Assurance is the unconditional probability that the trial will yield a ‘positive outcome’. A positive outcome usually means a statistically significant result, according to some standard frequentist significance test. The assurance is then the prior expectation of the power, averaged over the prior distribution for the unknown true treatment effect.
We argue that assurance is an important measure of the practical utility of a proposed trial, and indeed that it will often be appropriate to choose the size of the sample (and perhaps other aspects of the design) to achieve a desired assurance, rather than to achieve a desired power conditional on an assumed treatment effect.

O'Hagan, A., Stevens, J.W. and Campbell, M.J. (2005), Assurance in clinical trial design. Pharmaceut. Statist., 4: 187-201. https://doi.org/10.1002/pst.175

Most major pharmaceutical companies like Novartis, GSK, and Roche all have teams who design methodology for assurance, sometimes even for clinical pharmacology and dosing decisions, for trials based on surrogate endpoints. The quality of a biomarker endpoint needs to be substantial to guarantee assurance.

Conditional assurance is a further extension of the original concept.

Conditional assurance is the predicted assurance of a subsequent study, conditional on the success of an initial study and the design prior.

But what about analogous probabilistic forecasting for earlier stages of drug development? Scannell et. al (2022) point out that the lack of predictive validity of high throughput screening tools and translational models are in-part responsible for the inefficiency of biopharma R&D. One might think that simply correlating the outcomes of a translational model with binary outcomes like drug approvals/failures would provide a good assessment of the predictive validity of translational models. But this is mistaken for a few conceptual reasons

Clinical trial failures have a file-drawer problem, thus we don’t have an unbiased estimate of even historical successes/failures of some category of molecules-indication combinations. Forget forecasting, we don’t have an unbiased prediction error of historical drug development. One major but not only component of the file-drawer here is right censoring.
Right censoring problem: The sequential nature of drug development implies a sequential drop off in the number of drugs tested from phase 1 → phase 2 → phase 3 trials. Thus we we don’t get to assess the future clinical validity of all assays of therapeutic potency, toxicity, DMPK, disease models, putative surrogate endpoints and so on without severe omission biases.
Underspecification of success: Defining what constitutes success is a huge outcome and metric-hacking problem. There is a reason so much time and resources are dedicated to choosing endpoints in clinical trials, so that evaluations cannot be gamed. Similarly, choosing what constitutes success for pharmaceutical forecasting at every stage of drug development is subject to external pressures.

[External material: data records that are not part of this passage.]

(** ** The classifier after normalisation *)

(** What the chain of the first sibling copy answers, window by window,
    whatever the order of the boundaries. *)
Lemma Part000_stage_cases (c : Shared.SleepCycle) (x : Z) :
  let w1 := Shared.preHeatingTime c <= x < Shared.bedTime c in
  let w2 := Shared.bedTime c <= x < Shared.midStageTime c in
  let w3 := Shared.midStageTime c <= x < Shared.finalStageTime c in
  let w4 := Shared.finalStageTime c <= x < Shared.warmingTime c in
  let w5 := Shared.warmingTime c <= x < Shared.wakeupTime c in
  (Part000.currentSleepStage c x = PreHeating /\ w1)
  \/ (Part000.currentSleepStage c x = Initial /\ ~ w1 /\ w2)
  \/ (Part000.currentSleepStage c x = Mid /\ ~ w1 /\ ~ w2 /\ w3)
  \/ (Part000.currentSleepStage c x = Final /\ ~ w1 /\ ~ w2 /\ ~ w3 /\ w4)
  \/ (Part000.currentSleepStage c x = Warming /\ ~ w1 /\ ~ w2 /\ ~ w3 /\ ~ w4 /\ w5)
  \/ (Part000.currentSleepStage c x = OutsideSleepCycle
      /\ ~ w1 /\ ~ w2 /\ ~ w3 /\ ~ w4 /\ ~ w5).
Proof.
  cbv zeta. unfold Part000.currentSleepStage.
  destruct c as [pre bed mid fin warm wake]; cbn [Shared.preHeatingTime Shared.bedTime
    Shared.midStageTime Shared.finalStageTime Shared.warmingTime Shared.wakeupTime].
  rewrite !Z.geb_leb.
  destruct (Z.leb_spec pre x), (Z.ltb_spec x bed); cbn [andb];
    [left; (split; [reflexivity | lia]) | | |];
    (destruct (Z.leb_spec bed x), (Z.ltb_spec x mid); cbn [andb];
     [right; left; (split; [reflexivity | lia]) | | |]);
    (destruct (Z.leb_spec mid x), (Z.ltb_spec x fin); cbn [andb];
     [right; right; left; (split; [reflexivity | lia]) | | |]);
    (destruct (Z.leb_spec fin x), (Z.ltb_spec x warm); cbn [andb];
     [right; right; right; left; (split; [reflexivity | lia]) | | |]);
    (destruct (Z.leb_spec warm x), (Z.ltb_spec x wake); cbn [andb];
     [right; right; right; right; left; (split; [reflexivity | lia]) | | |]);
    right; right; right; right; right; (split; [reflexivity | lia]).
Qed.

(** The same for the reversed chain of the route. *)
Lemma Route_stage_cases (c : Shared.SleepCycle) (x : Z) :
  let w1 := Shared.preHeatingTime c <= x < Shared.bedTime c in
  let w2 := Shared.bedTime c <= x < Shared.midStageTime c in
  let w3 := Shared.midStageTime c <= x < Shared.finalStageTime c in
  let w4 := Shared.finalStageTime c <= x < Shared.warmingTime c in
  let w5 := Shared.warmingTime c <= x < Shared.wakeupTime c in
  (Route.currentSleepStage c x = Warming /\ w5)
  \/ (Route.currentSleepStage c x = Final /\ ~ w5 /\ w4)
  \/ (Route.currentSleepStage c x = Mid /\ ~ w5 /\ ~ w4 /\ w3)
  \/ (Route.currentSleepStage c x = Initial /\ ~ w5 /\ ~ w4 /\ ~ w3 /\ w2)
  \/ (Route.currentSleepStage c x = PreHeating /\ ~ w5 /\ ~ w4 /\ ~ w3 /\ ~ w2 /\ w1)
  \/ (Route.currentSleepStage c x = OutsideSleepCycle
      /\ ~ w1 /\ ~ w2 /\ ~ w3 /\ ~ w4 /\ ~ w5).
Proof.
  cbv zeta. unfold Route.currentSleepStage.
  destruct c as [pre bed mid fin warm wake]; cbn [Shared.preHeatingTime Shared.bedTime
    Shared.midStageTime Shared.finalStageTime Shared.warmingTime Shared.wakeupTime].
  rewrite !Z.geb_leb.
  destruct (Z.leb_spec warm x), (Z.ltb_spec x wake); cbn [andb];
    [left; (split; [reflexivity | lia]) | | |];
    (destruct (Z.leb_spec fin x), (Z.ltb_spec x warm); cbn [andb];
     [right; left; (split; [reflexivity | lia]) | | |]);
    (destruct (Z.leb_spec mid x), (Z.ltb_spec x fin); cbn [andb];
     [right; right; left; (split; [reflexivity | lia]) | | |]);
    (destruct (Z.leb_spec bed x), (Z.ltb_spec x mid); cbn [andb];
     [right; right; right; left; (split; [reflexivity | lia]) | | |]);
    (destruct (Z.leb_spec pre x), (Z.ltb_spec x bed); cbn [andb];
     [right; right; right; right; left; (split; [reflexivity | lia]) | | |]);
    right; right; right; right; right; (split; [reflexivity | lia]).
Qed.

One solution to resolving the omission bias problem is to move away from using binary measures of success such as drug approval/failure to using actual individual participant data from clinical trials which has much richer sources of variation to assess the clinical validity of in-vitro/in-silico/in-vivo models and assays. This was the basis of the program idea I developed last year during my time as a BRAINS Fellow with SpecTech, also on featured on ’s Gap Map database. But there are even more important reasons to use individual patient-level data to evaluate translational forecasts — to reduce the risk of surrogate paradoxes and other clinical trial failures that amount to getting the therapeutic benefit-adverse effect tradeoff wrong.

In principle, a translational analogs of clinical assurance for every tool and model used for drug development would be the principled approach to keeping track of their effectiveness. AI in drug development is not merely about evaluating therapeutic candidates during hit and lead optimization, but also useful to severely test the translational and clinical validity of drug development tools — all in-vitro, in-silico, in-vivo tools individually and jointly for their capacity to generate clinically valid forecasts. Even without raw preclinical and clinical trial datasets, however, there are a multitude of clever approaches to mitigating the biases from the sequential nature of clinical development.